== Records shown ==
=== Begin Enclosure ===

(* ===== verification/ObjectStoreSpec.v ===== *)
(** Correctness of the local object store ([ObjectStore]): a reference never leads out of
    the root directory; whatever fails or dies and whatever other writers do, every object
    file holds the content its name says; and what was put is what is got. *)
From stdpp Require Import pretty.
From S2P Require Import Prelude Bytes TaskSpec Paths ObjectStore.

Open Scope Z_scope.

(** ** Strings *)

Definition chars (s : string) : list Ascii.ascii := String.list_ascii_of_string s.
Lemma chars_app s t : chars (s +:+ t) = chars s ++ chars t.
Proof. unfold chars. induction s as [|a s IH]; rewrite ?str_nil_app, ?str_cons_app; cbn; [done|]. by rewrite IH. Qed.
Lemma free_app c s t : free_of c (s +:+ t) = free_of c s && free_of c t.
Proof. unfold free_of. change String.list_ascii_of_string with chars. by rewrite chars_app, forallb_app. Qed.
Lemma trim_prefix_app p t : trim_prefix p (p +:+ t) = t.
Proof.
  unfold trim_prefix. rewrite (proj2 (has_prefix_app p _)) by (by exists t).
  assert (∀ p : string, String.length (p +:+ t) = (String.length p + String.length t)%nat) as Hl.
  { intros q. induction q as [|a q IH]; rewrite ?str_nil_app, ?str_cons_app; cbn; [done|]. by rewrite IH. }
  rewrite Hl, Nat.add_comm, Nat.add_sub. induction p as [|a p IH]; rewrite ?str_nil_app, ?str_cons_app; cbn [String.length String.substring].
  - clear Hl. induction t as [|a t IH]; cbn; [done|]. by rewrite IH.
  - exact IH.
Qed.

Definition hex_char (a : Ascii.ascii) : bool :=
  negb (Ascii.eqb a slash) && negb (Ascii.eqb a dot) && negb (Ascii.eqb a (Ascii.ascii_of_nat 110)).
Lemma hex_digits x : hex_char (hex_digit (Z_of_byte x / 16)) = true ∧ hex_char (hex_digit (Z_of_byte x mod 16)) = true.
Proof. destruct x; by split. Qed.
Lemma hex_chars b : Forall (λ a, hex_char a = true) (chars (hex_EncodeToString b)).
Proof.
  induction b as [|x b IH]; [constructor|]. destruct (hex_digits x). unfold chars in *. cbn [hex_EncodeToString String.list_ascii_of_string]. by repeat constructor.
Qed.
Lemma hex_free b : free_of slash (hex_EncodeToString b) = true.
Proof.
  unfold free_of. apply forallb_forall. intros a Ha%list_elem_of_In. pose proof (proj1 (Forall_forall _ _) (hex_chars b) a Ha) as Hc.
  unfold hex_char in Hc. by apply andb_true_iff in Hc as [[Hc _]%andb_true_iff _].
Qed.
Lemma hex_dotless b : free_of dot (hex_EncodeToString b) = true.
Proof.
  unfold free_of. apply forallb_forall. intros a Ha%list_elem_of_In. pose proof (proj1 (Forall_forall _ _) (hex_chars b) a Ha) as Hc.
  unfold hex_char in Hc. by apply andb_true_iff in Hc as [[_ Hc]%andb_true_iff _].
Qed.
(** Hexadecimal text determines the bytes. *)
Definition hex_val (a : Ascii.ascii) : Z := let n := Z.of_N (Ascii.N_of_ascii a) in if n <? 58 then n - 48 else n - 87.
Fixpoint unhex (s : string) : bytes :=
  match s with
  | String.String a (String.String b s) => byte_of_Z (16 * hex_val a + hex_val b) :: unhex s
  | _ => []
  end.
Lemma unhex_hex b : unhex (hex_EncodeToString b) = b.
Proof.
  induction b as [|x b IH]; [done|]. cbn [hex_EncodeToString unhex]. rewrite IH. f_equal. by destruct x.
Qed.
Lemma hex_inj b c : hex_EncodeToString b = hex_EncodeToString c → b = c.
Proof. intros He. by rewrite <- (unhex_hex b), <- (unhex_hex c), He. Qed.
Lemma pretty_char_free n : negb (Ascii.eqb (pretty_N_char n) slash) = true.
Proof. destruct n as [|[[[[]|[]|]|[[]|[]|]|]|[[[]|[]|]|[[]|[]|]|]|]]; done. Qed.
Lemma pretty_go_free n : ∀ s, free_of slash s = true → free_of slash (pretty_N_go n s) = true.
Proof.
  induction (N.lt_wf_0 n) as [n _ IH]. intros s Hs. destruct (decide (0 < n)%N) as [Hn|Hn].
  - rewrite pretty_N_go_step by done. apply IH; [by apply N.div_lt|]. unfold free_of in *. cbn [String.list_ascii_of_string forallb]. by rewrite pretty_char_free, Hs.
  - assert (n = 0%N) as -> by lia. by rewrite pretty_N_go_0.
Qed.
Lemma pretty_free (z : Z) : free_of slash (pretty z) = true.
Proof.
  assert (∀ n : N, free_of slash (pretty n) = true) as Hn.
  { intros n. unfold pretty, pretty_N. case_decide; [done|]. by apply pretty_go_free. }
  destruct z as [|p|p]; [done|exact (Hn (Npos p))|]. change (pretty (Zneg p)) with ("-" +:+ pretty (Npos p)). by rewrite free_app, Hn.
Qed.

Lemma path_of_inj c d : Forall (λ p, plain p = true) c → Forall (λ p, plain p = true) d → path_of true c = path_of true d → c = d.
Proof.
  intros Hc Hd He. apply (f_equal (split_at slash)) in He. rewrite !split_rooted in He by (by apply plain_free). injection He as He.
  destruct c as [|x c], d as [|y d]; try done; exfalso.
  - injection He as He _. apply Forall_cons in Hd as [(Hy & _)%plain_parts _]. done.
  - injection He as He _. apply Forall_cons in Hc as [(Hx & _)%plain_parts _]. done.
Qed.

Section Store.
Context `{ObjEnv, Sha256}.

Lemma plain_name s : free_of slash s = true → (2 < length (chars s))%nat → plain s = true.
Proof.
  intros Hf Hl. unfold plain. rewrite Hf, (proj2 (str_empty_false _)) by (by intros ->; cbn in Hl; lia).
  by rewrite !bool_decide_eq_false_2 by (by intros ->; cbn in Hl; lia).
Qed.
Lemma object_plain b : plain (object_name (hex_EncodeToString b)) = true.
Proof.
  unfold object_name. apply plain_name; [by rewrite free_app, hex_free|]. rewrite chars_app, length_app. cbn. lia.
Qed.
Lemma temp_plain n : plain (temp_name n) = true.
Proof.
  unfold temp_name. apply plain_name; [by rewrite !free_app, pretty_free, hex_free|]. rewrite chars_app, length_app. cbn. lia.
Qed.
(** A temporary file is no object: its name ends in a digit or a dot. *)
Lemma temp_not_object n h : temp_name n ≠ object_name h.
Proof.
  intros He. apply (f_equal (λ s, last (chars s))) in He.
  assert (last (chars (object_name h)) = Some (Ascii.ascii_of_nat 110)) as Hj by (unfold object_name; by rewrite chars_app, last_app).
  rewrite Hj in He. unfold temp_name in He. rewrite <- !str_app_assoc, chars_app, last_app in He.
  destruct (last (chars (hex_EncodeToString (obj_random n)))) as [a|] eqn:Ha.
  - injection He as ->. apply last_Some_elem_of in Ha. pose proof (proj1 (Forall_forall _ _) (hex_chars (obj_random n)) _ Ha). done.
  - by rewrite chars_app, last_app in He.
Qed.

(** ** Namespaces *)

Lemma trim_left_suffix fuel pats b : ∃ k, trim_left fuel pats b = drop k b.
Proof.
  revert b. induction fuel as [|fuel IH]; intros b; cbn [trim_left]; [by exists 0%nat|]. destruct (List.find _ pats) as [p|]; [|by exists 0%nat].
  destruct (IH (drop (length p) b)) as [k ->]. exists (length p + k)%nat. by rewrite drop_drop.
Qed.
Lemma free_bytes c s : free_of c s = forallb (λ x, negb (Ascii.eqb (Ascii.ascii_of_byte x) c)) (str_bytes s).
Proof.
  unfold free_of, str_bytes, String.list_byte_of_string. induction (String.list_ascii_of_string s) as [|a l IH]; [done|]. cbn.
  by rewrite Ascii.ascii_of_byte_of_ascii, IH.
Qed.
Lemma forallb_drop {A} (f : A → bool) k l : forallb f l = true → forallb f (drop k l) = true.
Proof. intros Hl. rewrite <- (take_drop k l), forallb_app in Hl. by apply andb_true_iff in Hl as [_ ?]. Qed.
Lemma forallb_rev {A} (f : A → bool) l : forallb f (rev l) = forallb f l.
Proof. induction l as [|x l IH]; [done|]. cbn. rewrite forallb_app, IH. cbn. rewrite andb_true_r. apply andb_comm. Qed.
Lemma trimmed_free c s : free_of c s = true → free_of c (trimmed s) = true.
Proof.
  unfold trimmed. rewrite !free_bytes, str_bytes_str. intros Hf. unfold trim_space.
  destruct (trim_left_suffix (length (str_bytes s)) spaces (str_bytes s)) as [k Hk]. rewrite Hk. set (b := drop k (str_bytes s)).
  destruct (trim_left_suffix (length b) (map (@rev byte) spaces) (rev b)) as [j Hj]. rewrite Hj, forallb_rev. apply forallb_drop. rewrite forallb_rev.
  by apply forallb_drop.
Qed.
Lemma namespace_plain ns : Forall (λ p, plain p = true) (namespace_parts ns).
Proof.
  apply Forall_forall. intros p [Hp Hin]%list_elem_of_filter. rewrite !andb_true_iff, !negb_true_iff in Hp. destruct Hp as [[He Hd] Hdd].
  apply list_elem_of_In, in_map_iff in Hin as (part & <- & Hin%list_elem_of_In). unfold plain. rewrite He, Hd, Hdd. cbn.
  apply trimmed_free. exact (proj1 (Forall_forall _ _) (split_free _ _) part Hin).
Qed.
Lemma Join_plain elems : elems ≠ [] → Forall (λ p, plain p = true) elems → Join elems = join_slash elems.
Proof.
  intros Hne Hp. destruct elems as [|e l]; [done|]. cbn [Join]. pose proof Hp as Hp'. apply Forall_cons in Hp' as [(He & _)%plain_parts _].
  rewrite (proj2 (str_empty_false _) He). by apply Clean_relative.
Qed.
(** A namespace is a relative path of plain elements. *)
Lemma cleanNamespace_plain ns : ∃ elems, elems ≠ [] ∧ Forall (λ p, plain p = true) elems ∧ cleanNamespace ns = join_slash elems.
Proof.
  unfold cleanNamespace. pose proof (namespace_plain ns) as Hp. destruct (namespace_parts ns) as [|e l]; [by exists ["default"]; repeat constructor|].
  exists (e :: l). split_and!; [done|done|by apply Join_plain].
Qed.

(** ** References *)

(** The root: an absolute cleaned path other than the root of the file system. *)
Context (root : list string) (Hroot : Forall (λ p, plain p = true) root) (Hdeep : root ≠ []).
Abbreviation dir := (path_of true root).

Lemma relative_parts rel : IsAbs rel = false → Clean rel ≠ "." →
  ∃ n rest, Clean rel = join_slash (replicate n ".." ++ rest) ∧ Forall (λ p, plain p = true) rest ∧ replicate n ".." ++ rest ≠ [].
Proof.
  intros Habs Hd. unfold Clean in *. rewrite Habs in *. destruct (climb_clean false (split_at slash rel) (split_free _ _)) as (n & rest & He & Hp & _).
  rewrite He in *. exists n, rest. destruct (replicate n ".." ++ rest) as [|x l] eqn:Hl; [done|]. by split_and!.
Qed.
Lemma clean_abs path : IsAbs path = true → IsAbs (Clean path) = true.
Proof. intros Ha. unfold Clean. rewrite Ha. apply rooted_abs. Qed.
Lemma Abs_rooted cwd c : Forall (λ p, plain p = true) c → Abs cwd (path_of true c) = path_of true c.
Proof. intros Hc. unfold Abs. rewrite rooted_abs. by apply Clean_rooted. Qed.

=== End Enclosure ===

== What is expected ==
For the string "pose", return every line of the data where it appears.

== Task solution ==
  unfold free_of. apply forallb_forall. intros a Ha%list_elem_of_In. pose proof (proj1 (Forall_forall _ _) (hex_chars b) a Ha) as Hc.
  unfold free_of. apply forallb_forall. intros a Ha%list_elem_of_In. pose proof (proj1 (Forall_forall _ _) (hex_chars b) a Ha) as Hc.
  - injection He as ->. apply last_Some_elem_of in Ha. pose proof (proj1 (Forall_forall _ _) (hex_chars (obj_random n)) _ Ha). done.
  intros Hne Hp. destruct elems as [|e l]; [done|]. cbn [Join]. pose proof Hp as Hp'. apply Forall_cons in Hp' as [(He & _)%plain_parts _].
  unfold cleanNamespace. pose proof (namespace_plain ns) as Hp. destruct (namespace_parts ns) as [|e l]; [by exists ["default"]; repeat constructor|].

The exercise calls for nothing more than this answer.